Tell me about the crew you have assembled to produce a film of this magnitude.

If I’ve done anything right in this series, it is to assemble one of the strongest possible teams of storytellers, researchers, and technicians. From associate producers to field producers to editors, camera people, and directors, everyone is totally committed to the project and understands the unique possibility this series has to plough new ground in documentary film.

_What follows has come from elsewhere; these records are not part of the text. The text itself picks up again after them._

(** ** The form of a line *)

(** X5: a line that holds a name, white space, a factor (a run of digits
    and dots, possibly empty), white space or none, and a clause
    [co(...)], with any white space around it, gives the entry with this
    name, the factor as [float] reads it (none when the run is empty) and
    the text of the clause, or the [ValueError] of [float] for the run.
    The text of the clause may be empty and may hold brackets. *)
Theorem parse_line_with_clause (n : nat) (acc : list transporter)
    (pre name ws1 tok ws2 coname post : string) :
  Str.all Char.isspace pre = true ->
  blank_or_comment name = false ->
  Str.all Char.nonspace name = true ->
  Str.all Char.isspace ws1 = true ->
  Str.is_empty ws1 = false ->
  Str.all Char.digit_or_dot tok = true ->
  Str.all Char.isspace ws2 = true ->
  Str.all Char.nonspace coname = true ->
  Str.all Char.isspace post = true ->
  parse_line n
    (pre +:+ name +:+ ws1 +:+ tok +:+ ws2 +:+ "co(" +:+ coname +:+ ")"
     +:+ post) acc
  = if Str.is_empty tok then inr (acc ++ [(name, None, Some coname)])
    else match Float.float tok with
         | Some x => inr (acc ++ [(name, Some x, Some coname)])
         | None => inl (ValueError tok n)
         end.
Proof.
  intros Hpre Hname Hn Hw1 Hne Htok Hw2 Hco Hpost.
  apply StrFacts.is_empty_false in Hne.
  rewrite <- (StrFacts.app_assoc_s coname ")" post).
  rewrite (LineMore.parse_line_parts n acc pre name ws1 tok ws2
             (coname +:+ ")") post); try done.
  - by rewrite (LineMore.co_text_clause ws2 coname).
  - by rewrite StrFacts.all_app, Hco.
Qed.

Lemma parse_line_with_clause_witness :
  parse_line 3 ("  " +:+ "trans_c_glu" +:+ " " +:+ "1.5" +:+ EmptyString
                +:+ "co(" +:+ "nh3(aq)" +:+ ")" +:+ " ")
    [("old_x_1", None, None)]
  = if Str.is_empty "1.5"
    then inr ([("old_x_1", None, None)]
              ++ [("trans_c_glu", None, Some "nh3(aq)")])
    else match Float.float "1.5" with
         | Some x => inr ([("old_x_1", None, None)]
                          ++ [("trans_c_glu", Some x, Some "nh3(aq)")])
         | None => inl (ValueError "1.5" 3)
         end.
Proof.
  apply (parse_line_with_clause 3 [("old_x_1", None, None)]
           "  " "trans_c_glu" " " "1.5" EmptyString "nh3(aq)" " ");
    reflexivity.
Defined.

(** X6: a line that holds a name and, after white space, a factor (a run
    of digits and dots), or a name alone, with any white space around it,
    gives the entry with this name, the factor as [float] reads it (none
    without a run) and no cotransporter, or the [ValueError] of [float]
    for the run. Whatever holds no white space is a name: digits, dots
    and the letters of a clause too. *)
Theorem parse_line_name_factor (n : nat) (acc : list transporter)
    (pre name ws tok post : string) :
  Str.all Char.isspace pre = true ->
  blank_or_comment name = false ->
  Str.all Char.nonspace name = true ->
  Str.all Char.isspace ws = true ->
  Str.is_empty tok || negb (Str.is_empty ws) = true ->
  Str.all Char.digit_or_dot tok = true ->
  Str.all Char.isspace post = true ->
  parse_line n (pre +:+ name +:+ ws +:+ tok +:+ post) acc
  = if Str.is_empty tok then inr (acc ++ [(name, None, None)])
    else match Float.float tok with
         | Some x => inr (acc ++ [(name, Some x, None)])
         | None => inl (ValueError tok n)
         end.
Proof.
  intros Hpre Hname Hn Hw Hor Htok Hpost.
  pose proof (LineMore.name_nonempty name Hname) as Hne.
  destruct (decide (tok = EmptyString)) as [->|Htne].
  - (* a name alone: the white space after it is stripped *)
    assert (strip (pre +:+ name +:+ ws +:+ EmptyString +:+ post) = name)
      as Hstrip.
    { change (pre +:+ name +:+ ws +:+ EmptyString +:+ post)
        with (pre +:+ (EmptyString +:+ name) +:+ ws +:+ post).
      apply (LineMore.strip_around pre EmptyString name (ws +:+ post));
        try done.
      - by rewrite StrFacts.all_app, Hw, Hpost.
      - by apply LineMore.starts_space_nonspace. }
    destruct (LineMore.line_tokens name EmptyString EmptyString EmptyString
                Hn eq_refl eq_refl) as (H1 & H2 & H3); [by right|done|done|].
    change (name +:+ EmptyString +:+ EmptyString +:+ EmptyString)
      with (name +:+ EmptyString) in H1, H2, H3.
    rewrite StrFacts.app_empty_r in H1, H2, H3.
    by rewrite (LineMore.parse_line_tokens n _ acc _ _ _ _
                  Hstrip Hname H1 H2 H3).
  - assert (ws ≠ EmptyString) as Hwne.
    { destruct tok; [done|]. destruct ws; [done|done]. }
    assert (strip (pre +:+ name +:+ ws +:+ tok +:+ post)
            = name +:+ ws +:+ tok) as Hstrip.
    { rewrite <- (StrFacts.app_assoc_s ws tok post).
      rewrite <- (StrFacts.app_assoc_s name (ws +:+ tok) post).
      rewrite <- (StrFacts.app_assoc_s name ws tok).
      rewrite LineMore.strip_around; try done.
      - rewrite StrFacts.app_assoc_s, StrFacts.starts_app by done.
        by apply LineMore.starts_space_nonspace.
      - by apply (ParseFacts.all_weaken Char.digit_or_dot), Htok;
          apply ParseFacts.dd_is_nonspace. }
    destruct (LineMore.line_tokens name ws tok EmptyString Hn Hw Htok)
      as (H1 & H2 & H3); [by left|done|done|].
    rewrite StrFacts.app_empty_r in H1, H2, H3.
    rewrite (LineMore.parse_line_tokens n _ acc _ _ _ _ Hstrip
               (LineMore.blank_app _ _ Hname) H1 H2 H3).
    done.
Qed.

Lemma parse_line_name_factor_witness :
  parse_line 1 (" " +:+ "co(1.5)" +:+ "  " +:+ EmptyString +:+ " ") []
  = (if Str.is_empty EmptyString then inr ([] ++ [("co(1.5)", None, None)])
     else match Float.float EmptyString with
          | Some x => inr ([] ++ [("co(1.5)", Some x, None)])
          | None => inl (ValueError EmptyString 1)
          end)
  ∧ parse_line 2 (EmptyString +:+ "t_n_nh3" +:+ "  " +:+ ".5." +:+ " ") []
    = if Str.is_empty ".5." then inr ([] ++ [("t_n_nh3", None, None)])
      else match Float.float ".5." with
           | Some x => inr ([] ++ [("t_n_nh3", Some x, None)])
           | None => inl (ValueError ".5." 2)
           end.
Proof.
  split.
  - apply (parse_line_name_factor 1 [] " " "co(1.5)" "  " EmptyString " ");
      reflexivity.
  - apply (parse_line_name_factor 2 [] EmptyString "t_n_nh3" "  " ".5." " ");
      reflexivity.
Defined.

(** X7: a clause that is not closed is dropped without an exception. A
    line with a name, white space, a factor (possibly empty), white space
    or none, and [co(] followed by text without white space and without a
    closing bracket gives the entry of the name and the factor, without a
    cotransporter. *)
Theorem parse_line_open_clause (n : nat) (acc : list transporter)
    (pre name ws1 tok ws2 c post : string) :
  Str.all Char.isspace pre = true ->
  blank_or_comment name = false ->
  Str.all Char.nonspace name = true ->
  Str.all Char.isspace ws1 = true ->
  Str.is_empty ws1 = false ->
  Str.all Char.digit_or_dot tok = true ->
  Str.all Char.isspace ws2 = true ->
  Str.all Char.nonspace c = true ->
  Str.count ")"%char c = 0 ->
  Str.all Char.isspace post = true ->
  parse_line n
    (pre +:+ name +:+ ws1 +:+ tok +:+ ws2 +:+ "co(" +:+ c +:+ post) acc
  = if Str.is_empty tok then inr (acc ++ [(name, None, None)])
    else match Float.float tok with
         | Some x => inr (acc ++ [(name, Some x, None)])
         | None => inl (ValueError tok n)
         end.
Proof.
  intros Hpre Hname Hn Hw1 Hne Htok Hw2 Hc Hcount Hpost.
  apply StrFacts.is_empty_false in Hne.
  rewrite (LineMore.parse_line_parts n acc pre name ws1 tok ws2 c post);
    try done.
  rewrite (LineMore.co_text_open ws2 c); [done|done|].
  by rewrite LineMore.take_while_id.
Qed.

Lemma parse_line_open_clause_witness :
  parse_line 4 (EmptyString +:+ "t_c_glc" +:+ " " +:+ "2" +:+ " "
                +:+ "co(" +:+ "t_n_nh3" +:+ EmptyString) []
  = if Str.is_empty "2" then inr ([] ++ [("t_c_glc", None, None)])
    else match Float.float "2" with
         | Some x => inr ([] ++ [("t_c_glc", Some x, None)])
         | None => inl (ValueError "2" 4)
         end.
Proof.
  apply (parse_line_open_clause 4 [] EmptyString "t_c_glc" " " "2" " "
           "t_n_nh3" EmptyString); reflexivity.
Defined.

(** X8: a line of white space only, and a line whose first character
    after white space is the number sign, give no entry and no exception,
    whatever follows the sign. *)
Theorem parse_line_blank_or_comment (n : nat) (acc : list transporter)
    (pre rest : string) :
  Str.all Char.isspace pre = true ->
  parse_line n pre acc = inr acc
  ∧ parse_line n (pre +:+ "#" +:+ rest) acc = inr acc.
Proof.
  intros Hpre.
  assert (strip pre = EmptyString) as H1.
  { unfold strip, lstrip.
    rewrite <- (StrFacts.app_empty_r pre), LineMore.drop_while_app_all; done. }
  assert (blank_or_comment (strip (pre +:+ "#" +:+ rest)) = true) as H2.
  { unfold strip, lstrip. rewrite LineMore.drop_while_app_all by done.
    change ("#" +:+ rest) with (String "#" rest).
    rewrite StrFacts.drop_while_head, StrFacts.rstrip_head; done. }
  rewrite !ParseFacts.parse_line_classify.
  rewrite (proj2 (ParseFacts.classify_skipped pre)) by (by rewrite H1).
  by rewrite (proj2 (ParseFacts.classify_skipped _) H2).
Qed.

Lemma parse_line_blank_or_comment_witness :
  parse_line 5 "   " [("old_x_1", None, None)] = inr [("old_x_1", None, None)]
  ∧ parse_line 5 ("   " +:+ "#" +:+ " t_c_glc 1.2.3 co(") [("old_x_1", None, None)]
    = inr [("old_x_1", None, None)].
Proof.
  apply (parse_line_blank_or_comment 5 [("old_x_1", None, None)] "   "
           " t_c_glc 1.2.3 co(").
  reflexivity.
Defined.


(** X9: which lines [parse] rejects. A line that is read makes [parse]
    raise exactly when its factor token (group 2 of the match) is not
    empty and holds two dots or more, or nothing but dots; the exception
    is then the [ValueError] with this token and the number of the line,
    and no line raises anything else. *)
Theorem parse_line_value_error (n : nat) (raw : string)
    (acc : list transporter) (m : match_object) (tok : string) :
  blank_or_comment (strip raw) = false ->
  re_match line_pattern (strip raw) = Some m ->
  group m 2 = Some tok ->
  (parse_line n raw acc = inl (ValueError tok n)
   <-> Str.is_empty tok = false
       ∧ (2 ≤ Str.count "."%char tok ∨ Str.all Char.isdot tok = true))
  ∧ (∀ e, parse_line n raw acc = inl e -> e = ValueError tok n).
Proof.
  intros Hb Hm Htok. rewrite ReFacts.line_pattern_match in Hm.
  injection Hm as <-. rewrite ReFacts.line_group2 in Htok.
  injection Htok as <-.
  rewrite ParseFacts.parse_line_classify. unfold Tokens.classify.
  rewrite Hb.
  set (tok := Tokens.factor_token (strip raw)).
  assert (Str.all Char.digit_or_dot tok = true) as Hdd
    by apply StrFacts.all_take_while.
  destruct (Str.is_empty tok) eqn:He.
  { split; [|done]. split; [done | by intros [? _]]. }
  apply StrFacts.is_empty_false in He.
  pose proof (FloatMore.float_rejects tok Hdd He) as Hrej.
  destruct (Float.float tok) as [x|].
  - split; [|done]. split; [done|]. intros [_ H]. by apply Hrej in H.
  - split; [|by intros e [= <-]]. split; [|done].
    intros _. split; [done|]. by apply Hrej.
Qed.

Lemma parse_line_value_error_witness :
  (parse_line 2 " t_c_glc  1..2 co(x)" [] = inl (ValueError "1..2" 2)
   <-> Str.is_empty "1..2" = false
       ∧ (2 ≤ Str.count "."%char "1..2" ∨ Str.all Char.isdot "1..2" = true))
  ∧ (∀ e, parse_line 2 " t_c_glc  1..2 co(x)" [] = inl e ->
          e = ValueError "1..2" 2).
Proof.
  apply (parse_line_value_error 2 " t_c_glc  1..2 co(x)" []
           (Tokens.line_groups "t_c_glc  1..2 co(x)") "1..2");
    reflexivity.
Defined.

In addition, the cooperation we’ve received from the cancer field has been extraordinary. Both Johns Hopkins University Kimmel Cancer Center and the Charleston Area Medical Center in West Virginia have thrown open their doors and allowed us unfettered access to patients and staff. We’ve received that kind of cooperation everywhere we’ve gone – from Nobel prize-winning scientists to pharmaceutical industry executives, to doctors and nurses. It has been the first time in my career that people have been calling me to ask ‘how can I get into this film?’ and offering any assistance that they can provide. So that’s been amazing.

 

How does this film differ from previous projects you’ve done such as Makers (the first complete history of the modern women’s movement), Clinton or Mai Lai?

There are a lot of differences. It’s not as simple a narrative to tell – it doesn’t have as clear a beginning, middle and end.

Every film is a puzzle, but this one is the 1,000 piece jigsaw. Fortunately, we have a guide in Sid Mukherjee’s masterful book. You sometimes scratch your head and think, how am I going to get all these pieces in the puzzle to work together and to create something that is coherent for the viewer? Sid’s already been there and done that, so we have a fantastic head-start, but we’re not there yet. The puzzle is resolving into something one can recognize, but there are still a lot of pieces missing and pieces in the wrong place. It’s going to be a real challenge to finish the puzzle, but a fun one.

 

What do you hope the impact of this film will be when it premieres?

There is so much misunderstanding and confusion about cancer, partly because it is so awful and scary that a lot of people shy away from the subject until it is staring them in the face – either because they have it or a loved one has it.

If we can cut through some of that confusion – if we can confront cancer head-on, come to terms with it and not be as frightened of it as we all are – if the film can help do that, I will be thrilled.

We’re not Pollyannaish – the film doesn’t say ‘in the end there is nothing to worry about.’ But there is enough excitement, energy and momentum in the medical field right now that we should have more hope than despair when it comes to our society’s fight against cancer. That is a wonderful story to tell.